The former home of a man serving a life sentence for killing and eating an acquaintance in a case that appalled Germany two decades ago burned down early on Monday, police said.
The cause of the overnight blaze in the small central town of Rotenburg an der Fulda was not immediately clear, but police said they are not ruling out arson, German news agency dpa reported.
Mayor Christian Grunwald said he hoped the fire would put an end to frequent trips to the site by people visiting out of curiosity and for other reasons.
“The ruin must be removed permanently; it must not become a pilgrimage site,” he said.

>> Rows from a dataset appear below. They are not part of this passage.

Lemma high_form_sound first num input n rest :
  bytes_ok input -> 0 <= num -> high_form first num input = Ok (n, rest) ->
  exists ds, ds <> [] /\ is_digits 128 ds /\ (first = true -> minimal ds) /\
    input = continued ds ++ rest /\ n = value_from 128 num ds /\ n <= U32_MAX.
Proof.
  intros Hin; revert first num. induction Hin as [|b input Hb Hin IH]; intros first num Hnum; [done|].
  destruct (byte_split b Hb) as (H127 & H128 & _). cbn [high_form]. rewrite H127, H128.
  pose proof (Z.mod_pos_bound b 128 ltac:(lia)) as Hm.
  destruct (first && (b mod 128 =? 0)) eqn:Ef; [done|].
  assert (first = true -> b mod 128 <> 0) as Hmin by (intros ->; simpl in Ef; lia).
  destruct (u32_checked (num * 128) ≫= _) as [v|] eqn:Ev; [|done].
  assert (v = num * 128 + b mod 128 /\ v <= U32_MAX) as [-> Hv].
  { unfold u32_checked in Ev. cbn in Ev. repeat (case_match; simplify_eq/=). lia. }
  destruct (Z.ltb_spec b 128).
  - intros [= <- <-]. exists [b]. rewrite Z.mod_small in * by (unfold is_byte, U8_MAX in Hb; lia).
    split_and!; [done|by apply Forall_singleton|exact Hmin|done|done|done].
  - intros Hrec. destruct (IH false (num * 128 + b mod 128) ltac:(lia) Hrec)
      as (ds & Hne & Hds & _ & -> & -> & Hle).
    assert (b = b mod 128 + 128) as Hbb.
    { unfold is_byte, U8_MAX in Hb. pose proof (Z.div_mod b 128 ltac:(lia)).
      lia. }
    exists (b mod 128 :: ds). split_and!; [done|by constructor|exact Hmin| |done|done].
    rewrite continued_cons by done. simpl. by rewrite <-Hbb.
Qed.

Lemma high_form_complete first num ds rest :
  0 <= num -> ds <> [] -> is_digits 128 ds -> (first = true -> minimal ds) ->
  value_from 128 num ds <= U32_MAX ->
  high_form first num (continued ds ++ rest) = Ok (value_from 128 num ds, rest).
Proof.
  intros Hnum Hne Hds. revert first num Hnum Hne.
  induction Hds as [|d ds Hd Hds IH]; intros first num Hnum Hne Hmin Hle; [done|].
  change (value_from 128 num (d :: ds)) with (value_from 128 (num * 128 + d) ds) in *.
  pose proof (value_from_nonneg 128 ltac:(lia) (num * 128 + d) ds ltac:(lia) Hds) as Hge.
  assert ((n ← u32_checked (num * 128); u32_checked (n + d)) = Some (num * 128 + d)) as Hck.
  { unfold u32_checked. rewrite (proj2 (Z.leb_le _ _)) by lia. cbn.
    by rewrite (proj2 (Z.leb_le _ _)) by lia. }
  assert ((first && (d =? 0)) = false) as Hf.
  { destruct first; [|done]. specialize (Hmin eq_refl). simpl in *. lia. }
  destruct (decide (ds = [])) as [->|Hds'].
  - cbn [continued app high_form].
    destruct (byte_split d ltac:(unfold is_byte, U8_MAX; lia)) as (H127 & H128 & _).
    rewrite H127, H128, Z.mod_small by lia. rewrite Hf, Hck.
    by rewrite (proj2 (Z.ltb_lt _ _)) by lia.
  - rewrite continued_cons by done. cbn [app high_form].
    destruct (byte_split (d + 128) ltac:(unfold is_byte, U8_MAX; lia)) as (H127 & H128 & _).
    rewrite H127, H128. replace ((d + 128) mod 128) with d by (rewrite <-Z.add_mod_idemp_r, Z.add_0_r, Z.mod_small; lia).
    rewrite Hf, Hck, (proj2 (Z.ltb_ge _ _)) by lia. by apply IH; [lia| | |].
Qed.

(** ** Long-form lengths *)

Lemma long_form_sound n first len input v rest :
  bytes_ok input -> 0 <= len -> long_form n first len input = Ok (v, rest) ->
  exists ds, length ds = n /\ is_digits 256 ds /\ (first = true -> minimal ds) /\
    input = ds ++ rest /\ v = value_from 256 len ds.
Proof.
  revert first len input. induction n as [|n IH]; intros first len input Hin Hlen; simpl.
  { intros [= <- <-]. exists []. split_and!; [done|constructor|done..]. }
  destruct Hin as [|b input Hb Hin]; [done|].
  destruct (first && (b =? 0)) eqn:Ef; [done|]. rewrite shift_in by done.
  intros Hrec. destruct (IH false (len * 256 + b) input Hin ltac:(unfold is_byte, U8_MAX in Hb; lia) Hrec)
    as (ds & <- & Hds & _ & -> & ->).
  exists (b :: ds). split_and!; [done|constructor; [by apply is_byte_lt|done]| |done|done].
  intros ->. simpl in *. lia.
Qed.

Lemma long_form_complete first len ds rest :
  0 <= len -> is_digits 256 ds -> (first = true -> minimal ds) ->
  long_form (length ds) first len (ds ++ rest) = Ok (value_from 256 len ds, rest).
Proof.
  intros Hlen Hds. revert first len Hlen. induction Hds as [|d ds Hd Hds IH]; intros first len Hlen Hmin.
  { done. }
  cbn [length long_form app]. rewrite shift_in by (done || by apply is_byte_lt).
  destruct (first && (d =? 0)) eqn:Ef; [destruct first; [specialize (Hmin eq_refl); simpl in *; lia|done]|].
  apply IH; [lia|done].
Qed.

(** ** One TLV *)

Lemma pow128_5 n : n <= U32_MAX -> n < 128 ^ Z.of_nat 5.
Proof. unfold U32_MAX. change (128 ^ Z.of_nat 5) with 34359738368. lia. Qed.
Lemma pow256_4 n : n <= U32_MAX <-> n < 256 ^ Z.of_nat 4.
Proof. unfold U32_MAX. change (256 ^ Z.of_nat 4) with 4294967296. lia. Qed.

Lemma read_number_sound b0 input n rest :
  bytes_ok input -> read_number b0 input = Ok (n, rest) -> 0 <= Z.land b0 31 <= 31 ->
  0 <= n <= U32_MAX /\
  Z.land b0 31 = (if n <? 31 then n else 31) /\
  input = (if n <? 31 then [] else continued (digits 128 5 n)) ++ rest.
Proof.
  intros Hin Hr Hlow. unfold read_number in Hr.
  destruct (Z.eqb_spec (Z.land b0 31) 31) as [E|E].
  - destruct (high_form true 0 input) as [[m rest']|] eqn:Eh; [|done]. cbn in Hr.
    destruct (Z.ltb_spec m 31); [done|]. injection Hr as -> ->.
    destruct (high_form_sound true 0 _ _ _ Hin ltac:(lia) Eh) as (ds & Hne & Hds & Hm & -> & Hv & Hle).
    assert (0 <= n) by lia. rewrite (proj2 (Z.ltb_ge n 31)) by done. split; [lia|]. split; [done|].
    subst n. rewrite digits_value; [done|lia|done|by apply Hm|].
    apply (length_minimal 128); [lia|done|by apply Hm|by apply pow128_5].
  - injection Hr as <- <-. rewrite (proj2 (Z.ltb_lt _ 31)) by lia. unfold U32_MAX. split; [lia|done].
Qed.

Lemma read_length_sound input len rest :
  bytes_ok input -> read_length input = Ok (len, rest) ->
  0 <= len <= U32_MAX /\ input = encode_length len ++ rest.
Proof.
  intros Hin Hr. unfold read_length in Hr. destruct Hin as [|l0 input Hl0 Hin]; [done|].
  destruct (byte_split l0 Hl0) as (H127 & H128 & _). rewrite H127, H128 in Hr.
  unfold is_byte, U8_MAX in Hl0. unfold encode_length.
  destruct (Z.ltb_spec l0 128).
  { injection Hr as <- <-. rewrite (proj2 (Z.ltb_lt _ _)) by done. unfold U32_MAX. split; [lia|done]. }
  assert (l0 mod 128 = l0 - 128) as Hmod.
  { pose proof (Z.div_mod l0 128 ltac:(lia)). pose proof (Z.mod_pos_bound l0 128 ltac:(lia)). lia. }
  rewrite Hmod in Hr.
  destruct ((l0 - 128 =? 0) || (4 <? l0 - 128)) eqn:En; [done|]. bool_prop.
  destruct (long_form _ true 0 input) as [[v rest']|] eqn:El; [|done]. cbn in Hr.
  destruct (Z.ltb_spec v 128); [done|]. injection Hr as -> ->.
  destruct (long_form_sound _ true 0 _ _ _ Hin ltac:(lia) El) as (ds & Hlen & Hds & Hm & -> & ->).
  specialize (Hm eq_refl).
  assert (value_from 256 0 ds <= U32_MAX) as Hle.
  { apply pow256_4. eapply Z.lt_le_trans; [by apply value_upper|].
    apply Z.pow_le_mono_r; lia. }
  rewrite (proj2 (Z.ltb_ge _ 128)) by done. rewrite digits_value; [|lia|done|done|lia].
  split; [lia|]. simpl. f_equal. lia.
Qed.

(** Whatever the reader accepts is the encoding of what it returns. *)
Lemma read_tlv_sound input t rest :
  bytes_ok input -> read_tlv input = Ok (t, rest) -> input = encode_tlv t ++ rest /\ tlv_ok t.
Proof.
  intros Hin Hr. unfold read_tlv in Hr. destruct Hin as [|b0 input Hb0 Hin]; [done|].
  destruct (read_number b0 input) as [[n r1]|] eqn:En; [|done]. cbn in Hr.
  destruct (byte_parts b0 Hb0) as [Hc Hlow].
  destruct (read_number_sound _ _ _ _ Hin En Hlow) as (Hn & Hnum & ->).
  apply Forall_app in Hin as [_ Hr1].
  destruct (read_length r1) as [[len r2]|] eqn:El; [|done]. cbn in Hr.
  destruct (read_length_sound _ _ _ Hr1 El) as (Hlen & ->).
  apply Forall_app in Hr1 as [_ Hr2].
  destruct (Z.ltb_spec (Z.of_nat (length r2)) len); [done|]. injection Hr as <- <-.
  assert (Z.of_nat (length (take (Z.to_nat len) r2)) = len) as Hl.
  { rewrite length_take_le by lia. lia. }
  split.
  - unfold encode_tlv, encode_tag. cbn [class constructed number content]. rewrite Hl.
    rewrite <-!app_assoc. rewrite take_drop. simpl. f_equal. rewrite <-Hnum.
    destruct (byte_split b0 Hb0) as (_ & _ & Hb). rewrite Hb at 1. by destruct (Z.land b0 32 =? 0).
  - constructor; cbn; [done|done|by apply Forall_take|rewrite Hl; lia].
Qed.

Lemma read_number_complete low n rest :
  0 <= n <= U32_MAX -> Z.land low 31 = (if n <? 31 then n else 31) ->
  read_number low ((if n <? 31 then [] else continued (digits 128 5 n)) ++ rest) = Ok (n, rest).
Proof.
  intros Hn Hlow. unfold read_number. rewrite Hlow.
  destruct (Z.ltb_spec n 31).
  { by rewrite (proj2 (Z.eqb_neq n 31)) by lia. }
  rewrite Z.eqb_refl.
  destruct (digits_spec 128 ltac:(lia) 5 n) as (Hv & Hds & Hm & _ & Hne).
  { split; [lia|]. apply pow128_5; lia. }
  rewrite high_form_complete; [|lia|apply Hne; lia|done|done|lia]. rewrite Hv. cbn.
  by rewrite (proj2 (Z.ltb_ge n 31)) by lia.
Qed.

Lemma read_length_complete len rest :
  0 <= len <= U32_MAX -> read_length (encode_length len ++ rest) = Ok (len, rest).
Proof.
  intros Hlen. unfold encode_length. destruct (Z.ltb_spec len 128) as [Hs|Hs].
  { cbn [app read_length]. destruct (byte_split len ltac:(unfold is_byte, U8_MAX; lia)) as (_ & -> & _).
    by rewrite (proj2 (Z.ltb_lt len 128)) by lia. }
  destruct (digits_spec 256 ltac:(lia) 4 len) as (Hv & Hds & Hm & Hl & Hne).
  { split; [lia|]. apply pow256_4; lia. }
  specialize (Hne ltac:(lia)). set (ds := digits 256 4 len) in *.
  assert (0 < Z.of_nat (length ds) <= 4) as Hd by (destruct ds; simpl in *; [done|lia]).
  cbn [app read_length].
  destruct (byte_split (128 + Z.of_nat (length ds)) ltac:(unfold is_byte, U8_MAX; lia)) as (-> & -> & _).
  rewrite (proj2 (Z.ltb_ge _ 128)) by lia.
  replace ((128 + Z.of_nat (length ds)) mod 128) with (Z.of_nat (length ds))
    by (rewrite <-Z.add_mod_idemp_l, Z.add_0_l, Z.mod_small; lia).
  rewrite (proj2 (Z.eqb_neq _ 0)), (proj2 (Z.ltb_ge 4 _)) by lia. cbn [orb].
  rewrite Nat2Z.id, long_form_complete by (lia || done). rewrite Hv. cbn.
  by rewrite (proj2 (Z.ltb_ge len 128)) by lia.
Qed.

Lemma tag_byte (c : Z) (k : bool) (low : Z) :
  0 <= c <= 3 -> 0 <= low <= 31 ->
  let b := c * 64 + (if k then 32 else 0) + low in
  Z.shiftr b 6 = c /\ negb (Z.land b 32 =? 0) = k /\ Z.land b 31 = low.
Proof.
  intros Hc Hl. destruct k; cbv zeta.
  - pose proof (byte_cases (fun b => if (b / 32) mod 2 =? 1
      then (Z.shiftr b 6 =? b / 64) && negb (Z.land b 32 =? 0) && (Z.land b 31 =? b mod 32) else true)
      ltac:(vm_compute; reflexivity) (c * 64 + 32 + low) ltac:(unfold is_byte, U8_MAX; lia)) as H.
    cbv beta in H. revert H.
    replace ((c * 64 + 32 + low) / 32) with (1 + c * 2) by (apply Z.div_unique with low; lia).
    replace ((c * 64 + 32 + low) / 64) with c by (apply Z.div_unique with (32 + low); lia).
    replace ((c * 64 + 32 + low) mod 32) with low by (apply Z.mod_unique with (c * 2 + 1); lia).
    rewrite Z_mod_plus_full. change (1 mod 2 =? 1) with true. cbv iota.
    intros H. apply andb_true_iff in H as [[H1 H2]%andb_true_iff H3].
    rewrite H2. apply Z.eqb_eq in H1, H3. done.
  - pose proof (byte_cases (fun b => if (b / 32) mod 2 =? 0
      then (Z.shiftr b 6 =? b / 64) && (Z.land b 32 =? 0) && (Z.land b 31 =? b mod 32) else true)
      ltac:(vm_compute; reflexivity) (c * 64 + 0 + low) ltac:(unfold is_byte, U8_MAX; lia)) as H.
    cbv beta in H. revert H.
    replace ((c * 64 + 0 + low) / 32) with (0 + c * 2) by (apply Z.div_unique with low; lia).
    replace ((c * 64 + 0 + low) / 64) with c by (apply Z.div_unique with low; lia).
    replace ((c * 64 + 0 + low) mod 32) with low by (apply Z.mod_unique with (c * 2); lia).
    rewrite Z_mod_plus_full. change (0 mod 2 =? 0) with true. cbv iota.
    intros H. apply andb_true_iff in H as [[H1 H2]%andb_true_iff H3].
    rewrite H2. apply Z.eqb_eq in H1, H3. done.
Qed.

(** Reading an encoding gives the value back. *)
Lemma read_tlv_complete t rest : tlv_ok t -> read_tlv (encode_tlv t ++ rest) = Ok (t, rest).
Proof.
  intros [Hc Hn Hb Hl]. unfold encode_tlv, encode_tag, read_tlv. rewrite <-!app_assoc. simpl.
  destruct (tag_byte (class t) (constructed t) (if number t <? 31 then number t else 31) Hc)
    as (Hcl & Hk & Hlow).
  { destruct (Z.ltb_spec (number t) 31); lia. }
  rewrite read_number_complete by done. cbn [rbind].
  rewrite read_length_complete by lia. cbn [rbind].
  rewrite (proj2 (Z.ltb_ge _ _)) by (rewrite length_app; lia).
  rewrite Hcl, Hk, Nat2Z.id, take_app_length, drop_app_length. by destruct t.
Qed.

Lemma encode_tlv_length t : tlv_ok t -> (2 <= length (encode_tlv t))%nat.
Proof.
  intros _. unfold encode_tlv, encode_tag, encode_length. rewrite !length_app.
  destruct (Z.of_nat (length (content t)) <? 128); simpl; lia.
Qed.

(** ** Runs of TLVs *)

Definition encode_tlvs (l : list Tlv) : bytes := concat (encode_tlv <$> l).

Lemma children_rounds_complete l rounds :
  Forall tlv_ok l -> (length (encode_tlvs l) <= rounds)%nat ->
  children_rounds rounds (encode_tlvs l) = Ok l.
Proof.
  intros Hl. revert rounds. induction Hl as [|t l Ht Hl IH]; intros rounds Hr; [by destruct rounds|].
  change (encode_tlvs (t :: l)) with (encode_tlv t ++ encode_tlvs l) in *.
  rewrite length_app in Hr. pose proof (encode_tlv_length t Ht).
  pose proof (read_tlv_complete t (encode_tlvs l) Ht) as Hread.
  destruct (encode_tlv t ++ encode_tlvs l) as [|b bs] eqn:E.
  { apply (f_equal length) in E. rewrite length_app in E. simpl in E. lia. }
  destruct rounds as [|rounds]; [lia|]. cbn [children_rounds]. rewrite Hread. cbn [rbind].
  by rewrite IH by lia.
Qed.
(* ===== verification/KeyAttest.v ===== *)
(** * KeyAttest: Android key attestation ([auth/key_attest/], [auth/x509.rs])

    Certificates as the [x509_parser] crate reads them, the signature dispatch of
    [x509.rs], the chain and policy checks of [key_attest/verify.rs], the body
    format ([key_attest.rs]) and the revocation-list cache ([key_attest/crl.rs]).
    X.509 parsing, the hashes and the signature schemes are parameters. *)

From stdpp Require Import pretty.
From S2P Require Import Prelude Strings Der.

#[local] Open Scope string_scope.
#[local] Open Scope Z_scope.

(** ** [x509.rs] *)

Module X509.

(** What the accessors of [X509Certificate] return. *)
Record Cert := {
  subject : bytes;
  issuer : bytes;
  not_before : Z;
  not_after : Z;
  signature_algorithm : string;
  tbs_certificate : bytes;
  signature_value : bytes;
  public_key : bytes;
  key_curve : option string;
  (** [Ok(Some(usage))]: [digital_signature] and [key_cert_sign]. *)
  key_usage : option (bool * bool);
  (** [serial.to_str_radix(16)], [serial.to_str_radix(10)] and [raw_serial]. *)
  serial_hex : string;
  serial_decimal : string;
  raw_serial : bytes;
  extensions : list (string * bytes);
}.

(** The crates behind it; a parsed key or signature is represented by its bytes. *)
Record Crypto := {
  from_der : bytes -> result Cert string;
  asn1_from_timestamp : Z -> result Z string;
  sha256 : bytes -> bytes;
  sha384 : bytes -> bytes;
  rsa_from_pkcs1_der : bytes -> result bytes string;
  (** [rsa_verify sha384 key prehash signature]. *)
  rsa_verify : bool -> bytes -> bytes -> bytes -> bool;
  p256_key : bytes -> result bytes string;
  p256_signature : bytes -> result bytes string;
  p256_verify_prehash : bytes -> bytes -> bytes -> bool;
  p384_key : bytes -> result bytes string;
  p384_signature : bytes -> result bytes string;
  p384_verify_prehash : bytes -> bytes -> bytes -> bool;
}.
(** A process from its start to its end. *)
Record Lifetime := {
  lf_lock : option bool; lf_clear : DbFate; lf_seed : SeedEnv; lf_page_size : Z; lf_read : bool;
  lf_speculative : bool; lf_fallback : Z; lf_turns : list Turn }.

Definition lifetime (db : IndexDb) (l : Lifetime) : IndexDb :=
  match build_state (lf_lock l) (lf_clear l) (lf_seed l) (lf_page_size l) (lf_read l) db with
  | (Err _, db') => db'
  | (Ok p, _) => p_db (run (lf_speculative l) (lf_fallback l) (lf_turns l) p)
  end.

End run.
End IndexerRun.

The half-timbered house belonged to Armin Meiwes, who was convicted of murder and disturbing the peace of the dead, and was the scene of the crime. It had been empty for years.
Meiwes was arrested in December 2002 over the death the previous year of Bernd Juergen Brandes.
He claimed the victim had answered his internet post seeking a young man for “slaughter and consumption” and that Mr Brandes wanted to be stabbed to death after drinking a bottle of cold medicine to lose consciousness.
Meiwes captured the killing on video.
In 2004, Meiwes was convicted of manslaughter and sentenced to eight-and-a-half years in prison, but prosecutors appealed.
Federal judges overturned that ruling and ordered a retrial, arguing that the lower court, in rejecting murder charges, failed to give sufficient consideration to the sexual motive behind the killing.
Meiwes was convicted of murder and given a life sentence at a retrial in 2006.